(* ===== verification/Bus.v ===== *)
(** * The message bus ([internal/bus], [internal/bus/inproc])

    Messages, topics and the in-process bus.  A subscription is a pointer in the
    Go code (its channel outlives its entry in [b.subs]); here it is an index
    into a heap of subscriptions.  [Subscribe], [Cancel] and [Close] hold the bus
    mutex for their whole body; [Publish] holds it for reading only, so publishes
    may overlap, each delivery holding the mutex of its subscription.  An execution
    here is a sequence of whole operations: publishes that overlap could reach two
    subscriptions in different orders, which no subscription by itself can tell; the
    program publishes to each topic from one goroutine. *)
From S2P Require Import Prelude GoLib Model.

(** ** [bus.go] *)
Definition KindEnvelope : gostring := "envelope".
Definition KindTurn : gostring := "turn".
Definition KindControl : gostring := "control".

Definition ControlVerdict : gostring := "verdict".
Definition ControlPeerCrashed : gostring := "peer_crashed".
Definition ControlPeerBlocked : gostring := "peer_blocked".
Definition ControlFinalize : gostring := "finalize".

Record ControlMsg := {
  CM_ConversationID : gostring;
  CM_Kind : gostring;
  CM_Slot : PeerSlot;
  CM_Reason : gostring;
  CM_Status : ConversationStatus;
  CM_Detail : gostring;
  CM_Verdict : option Verdict;
}.

(** A payload is the JSON text of a value of one of three types, or some other
    bytes; only its meaning is kept. *)
Inductive Payload :=
| PEnvelope (e : Envelope)
| PTurn (t : ConversationTurn)
| PControl (c : ControlMsg)
| PBytes (b : gostring).

Record BusMessage := {
  BM_ConversationID : gostring;
  BM_Topic : gostring;
  BM_Kind : gostring;
  BM_Payload : Payload;
  BM_Timestamp : time;
}.

Definition TopicEnvelopeIn (conversationID : gostring) (slot : PeerSlot) : gostring :=
  "conv/" ++ conversationID ++ "/peer-" ++ slot ++ "/in".
Definition TopicEnvelopeInID (conversationID : gostring) (peerID : PeerID) : gostring :=
  "conv/" ++ conversationID ++ "/peer/" ++ peerID ++ "/in".
Definition TopicTurn (conversationID : gostring) : gostring :=
  "conv/" ++ conversationID ++ "/turn".
Definition TopicControl (conversationID : gostring) : gostring :=
  "conv/" ++ conversationID ++ "/control".

(** [encoding/json] writes U+FFFD for every byte that is not UTF-8. *)
Fixpoint json_string_loop (fuel : nat) (s : gostring) : gostring :=
  match fuel, s with
  | S fuel, c :: r =>
      let '(ru, size) := DecodeRune s in
      if (ru =? RuneError) && (size =? 1)%nat
      then EncodeRune RuneError ++ json_string_loop fuel r
      else take size s ++ json_string_loop fuel (drop size s)
  | _, _ => []
  end.

Definition json_string (s : gostring) : gostring := json_string_loop (length s) s.

(** What a turn is after [json.Marshal] and [json.Unmarshal]. *)
Definition json_turn (t : ConversationTurn) : ConversationTurn :=
  {| T_ConversationID := json_string (T_ConversationID t); T_Index := T_Index t;
     T_From := json_string (T_From t); T_FromID := json_string (T_FromID t);
     T_ToID := json_string (T_ToID t); T_Reason := json_string (T_Reason t);
     T_NextIDParsed := json_string <$> T_NextIDParsed t; T_FallbackUsed := T_FallbackUsed t;
     T_Envelope := json_string (T_Envelope t); T_Response := json_string (T_Response t);
     T_MarkerToken := json_string (T_MarkerToken t); T_StartedAt := T_StartedAt t;
     T_EndedAt := T_EndedAt t; T_CompletionConfidence := T_CompletionConfidence t;
     T_ParserConfidence := T_ParserConfidence t; T_Warnings := json_string <$> T_Warnings t |}.

Definition json_verdict (v : Verdict) : Verdict :=
  {| V_ConversationID := json_string (V_ConversationID v);
     V_Decision := json_string (V_Decision v); V_Reason := json_string (V_Reason v);
     V_Status := json_string (V_Status v) |}.

Definition json_control (c : ControlMsg) : ControlMsg :=
  {| CM_ConversationID := json_string (CM_ConversationID c); CM_Kind := json_string (CM_Kind c);
     CM_Slot := json_string (CM_Slot c); CM_Reason := json_string (CM_Reason c);
     CM_Status := json_string (CM_Status c); CM_Detail := json_string (CM_Detail c);
     CM_Verdict := json_verdict <$> CM_Verdict c |}.

(** [json.Unmarshal] into a [ControlMsg]: a turn or an envelope is an object
    that shares some field names with it, and no kind. *)
Definition Unmarshal_ControlMsg (p : Payload) : option ControlMsg :=
  let none id reason :=
    {| CM_ConversationID := json_string id; CM_Kind := []; CM_Slot := [];
       CM_Reason := json_string reason; CM_Status := []; CM_Detail := [];
       CM_Verdict := None |} in
  match p with
  | PControl c => Some (json_control c)
  | PTurn t => Some (none (T_ConversationID t) (T_Reason t))
  | PEnvelope e => Some (none (E_ConversationID e) [])
  | PBytes _ => None
  end.

(** [json.Unmarshal] into a [ConversationTurn]; a control message or an envelope
    fills the fields of the same JSON names, and has no response. *)
Definition Unmarshal_Turn (p : Payload) : option ConversationTurn :=
  let partial id from from_id to_id reason marker :=
    {| T_ConversationID := json_string id; T_Index := 0; T_From := json_string from;
       T_FromID := json_string from_id; T_ToID := json_string to_id;
       T_Reason := json_string reason; T_NextIDParsed := None; T_FallbackUsed := false;
       T_Envelope := []; T_Response := []; T_MarkerToken := json_string marker;
       T_StartedAt := 0; T_EndedAt := 0; T_CompletionConfidence := 0;
       T_ParserConfidence := 0; T_Warnings := [] |} in
  match p with
  | PTurn t => Some (json_turn t)
  | PControl c => Some (partial (CM_ConversationID c) [] [] [] (CM_Reason c) [])
  | PEnvelope e => Some (partial (E_ConversationID e) (E_From e) (E_FromID e) (E_ToID e) []
                           (E_MarkerToken e))
  | PBytes _ => None
  end.

(** ** [inproc.go] *)
Record subscription := {
  sub_topic : gostring;
  sub_cap : nat;
  sub_ch : list BusMessage;
  sub_closed : bool;
}.

Record Bus := {
  bus_closed : bool;
  bufferSize : Z;
  bus_subs : gmap gostring (list nat);
  bus_heap : list subscription;
}.

Definition defaultBufferSize : Z := 64.

Definition WithBufferSize (n : Z) (b : Bus) : Bus :=
  if 0 <? n then
    {| bus_closed := bus_closed b; bufferSize := n; bus_subs := bus_subs b;
       bus_heap := bus_heap b |}
  else b.

Definition New (opts : list (Bus -> Bus)) : Bus :=
  foldl (fun b opt => opt b)
    {| bus_closed := false; bufferSize := defaultBufferSize; bus_subs := ∅; bus_heap := [] |}
    opts.

Definition set_heap (b : Bus) (h : list subscription) : Bus :=
  {| bus_closed := bus_closed b; bufferSize := bufferSize b; bus_subs := bus_subs b;
     bus_heap := h |}.

Definition set_subs (b : Bus) (m : gmap gostring (list nat)) : Bus :=
  {| bus_closed := bus_closed b; bufferSize := bufferSize b; bus_subs := m;
     bus_heap := bus_heap b |}.

Definition set_ch (s : subscription) (q : list BusMessage) : subscription :=
  {| sub_topic := sub_topic s; sub_cap := sub_cap s; sub_ch := q; sub_closed := sub_closed s |}.

(** [subscription.deliver]: a non-blocking send. *)
Definition deliver (msg : BusMessage) (s : subscription) : subscription :=
  if sub_closed s then s
  else if (length (sub_ch s) <? sub_cap s)%nat then set_ch s (sub_ch s ++ [msg]) else s.

(** [subscription.close] *)
Definition close_sub (s : subscription) : subscription :=
  {| sub_topic := sub_topic s; sub_cap := sub_cap s; sub_ch := sub_ch s; sub_closed := true |}.

(** The subscriptions of a topic; a missing key is the nil slice. *)
Definition subs_of (b : Bus) (topic : gostring) : list nat :=
  default [] (bus_subs b !! topic).

(** Apply [f] to the subscriptions [ids], in this order. *)
Definition on_subs (f : subscription -> subscription) (ids : list nat)
    (h : list subscription) : list subscription :=
  foldl (fun h i => alter f i h) h ids.

Definition Publish (b : Bus) (topic : gostring) (msg : BusMessage) : option goerr * Bus :=
  if bus_closed b then (Some (ErrNew "inproc bus: publish on closed bus"), b)
  else (None, set_heap b (on_subs (deliver msg) (subs_of b topic) (bus_heap b))).

(** [Subscribe]: the new subscription; its cancel function is [Cancel]. *)
Definition Subscribe (b : Bus) (topic : gostring) : result nat * Bus :=
  if bus_closed b then (Err (ErrNew "inproc bus: subscribe on closed bus"), b)
  else
    let id := length (bus_heap b) in
    let sub := {| sub_topic := topic; sub_cap := Z.to_nat (bufferSize b); sub_ch := [];
                  sub_closed := false |} in
    (Ok id, {| bus_closed := false; bufferSize := bufferSize b;
               bus_subs := <[topic := subs_of b topic ++ [id]]> (bus_subs b);
               bus_heap := bus_heap b ++ [sub] |}).

(** Remove the first occurrence. *)
Fixpoint remove_first (i : nat) (l : list nat) : list nat :=
  match l with
  | [] => []
  | j :: l => if (j =? i)%nat then l else j :: remove_first i l
  end.

(** The cancel function that [Subscribe] returned for [id]. *)
Definition Cancel (b : Bus) (id : nat) : Bus :=
  match bus_heap b !! id with
  | None => b
  | Some s =>
      let ids := subs_of b (sub_topic s) in
      let b := if bool_decide (id ∈ ids)
               then set_subs b (<[sub_topic s := remove_first id ids]> (bus_subs b)) else b in
      set_heap b (alter close_sub id (bus_heap b))
  end.

Definition Close (b : Bus) : option goerr * Bus :=
  if bus_closed b then (None, b)
  else
    let ids := concat (snd <$> map_to_list (bus_subs b)) in
    (None, {| bus_closed := true; bufferSize := bufferSize b; bus_subs := ∅;
              bus_heap := on_subs close_sub ids (bus_heap b) |}).

(** A receive on the channel of a subscription. *)
Inductive received :=
| RMsg (m : BusMessage)
| RClosed
| RBlocked.

Definition recv (b : Bus) (id : nat) : received * Bus :=
  match bus_heap b !! id with
  | None => (RBlocked, b)
  | Some s =>
      match sub_ch s with
      | m :: q => (RMsg m, set_heap b (alter (fun s => set_ch s q) id (bus_heap b)))
      | [] => (if sub_closed s then RClosed else RBlocked, b)
      end
  end.

(** ** Executions *)

(** The calls a program can make on the bus. *)
Inductive bus_op :=
| OpPublish (topic : gostring) (msg : BusMessage)
| OpSubscribe (topic : gostring)
| OpCancel (id : nat)
| OpClose
| OpRecv (id : nat).

Definition exec (b : Bus) (op : bus_op) : Bus :=
  match op with
  | OpPublish t m => snd (Publish b t m)
  | OpSubscribe t => snd (Subscribe b t)
  | OpCancel id => Cancel b id
  | OpClose => snd (Close b)
  | OpRecv id => snd (recv b id)
  end.

Definition exec_all (b : Bus) (ops : list bus_op) : Bus := foldl exec b ops.

(** ** The invariant *)

Definition sub_ok (b : Bus) (id : nat) (s : subscription) : Prop :=
  (0 < sub_cap s)%nat /\ (length (sub_ch s) <= sub_cap s)%nat
  /\ (sub_closed s = false <-> id ∈ subs_of b (sub_topic s)).

(** Every open subscription is listed once, under its own topic, and only open
    subscriptions are listed; no channel holds more than its capacity; a
    closed bus lists nothing. *)
Record bus_ok (b : Bus) : Prop := {
  bok_size : 0 < bufferSize b;
  bok_subs : forall id s, bus_heap b !! id = Some s -> sub_ok b id s;
  bok_listed : forall t id, id ∈ subs_of b t ->
    exists s, bus_heap b !! id = Some s /\ sub_topic s = t;
  bok_nodup : forall t, NoDup (subs_of b t);
  bok_closed : bus_closed b = true -> bus_subs b = ∅;
}.

(** ** Lemmas *)

Lemma on_subs_lookup f ids h i :
  NoDup ids ->
  on_subs f ids h !! i = (if bool_decide (i ∈ ids) then f <$> h !! i else h !! i).
Proof.
  unfold on_subs. revert h. induction ids as [|j ids IH]; intros h Hnd; cbn [foldl].
  - by rewrite bool_decide_false by apply not_elem_of_nil.
  - apply NoDup_cons in Hnd as [Hj Hnd]. rewrite IH by done.
    destruct (decide (i = j)) as [->|Hij].
    + rewrite bool_decide_false by done. rewrite bool_decide_true by by left.
      by rewrite list_lookup_alter_eq.
    + rewrite list_lookup_alter_ne by done. erewrite (bool_decide_ext (i ∈ j :: ids)); [done|].
      rewrite elem_of_cons. naive_solver.
Qed.

Lemma on_subs_length f ids h : length (on_subs f ids h) = length h.
Proof.
  unfold on_subs. revert h. induction ids as [|j ids IH]; intros h; cbn [foldl]; [done|].
  by rewrite IH, length_alter.
Qed.

Lemma remove_first_elem i j l : NoDup l -> j ∈ remove_first i l <-> j ∈ l /\ j <> i.
Proof.
  induction l as [|k l IH]; intros Hnd; cbn [remove_first].
  - rewrite elem_of_nil. naive_solver.
  - apply NoDup_cons in Hnd as [Hk Hnd]. destruct (Nat.eqb_spec k i) as [->|Hki];
      rewrite !elem_of_cons, ?IH by done; naive_solver.
Qed.

Lemma remove_first_NoDup i l : NoDup l -> NoDup (remove_first i l).
Proof.
  induction l as [|k l IH]; intros Hnd; cbn [remove_first]; [done|].
  pose proof Hnd as Hnd0. apply NoDup_cons in Hnd as [Hk Hnd].
  destruct (Nat.eqb_spec k i); [done|]. apply NoDup_cons. split; [|by apply IH].
  rewrite remove_first_elem by done. naive_solver.
Qed.

Lemma subs_of_insert b t t' ids :
  subs_of (set_subs b (<[t := ids]> (bus_subs b))) t' =
    if bool_decide (t' = t) then ids else subs_of b t'.
Proof.
  unfold subs_of, set_subs. cbn [bus_subs]. case_bool_decide as E.
  - rewrite E. by rewrite lookup_insert_eq.
  - by rewrite lookup_insert_ne by done.
Qed.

----

### [GOAL OF THE EXERCISE]
Find the string "option" in the listing and copy every line in which it occurs.

### [FINAL ANSWER]
  CM_Verdict : option Verdict;
Definition Unmarshal_ControlMsg (p : Payload) : option ControlMsg :=
Definition Unmarshal_Turn (p : Payload) : option ConversationTurn :=
Definition Publish (b : Bus) (topic : gostring) (msg : BusMessage) : option goerr * Bus :=
Definition Close (b : Bus) : option goerr * Bus :=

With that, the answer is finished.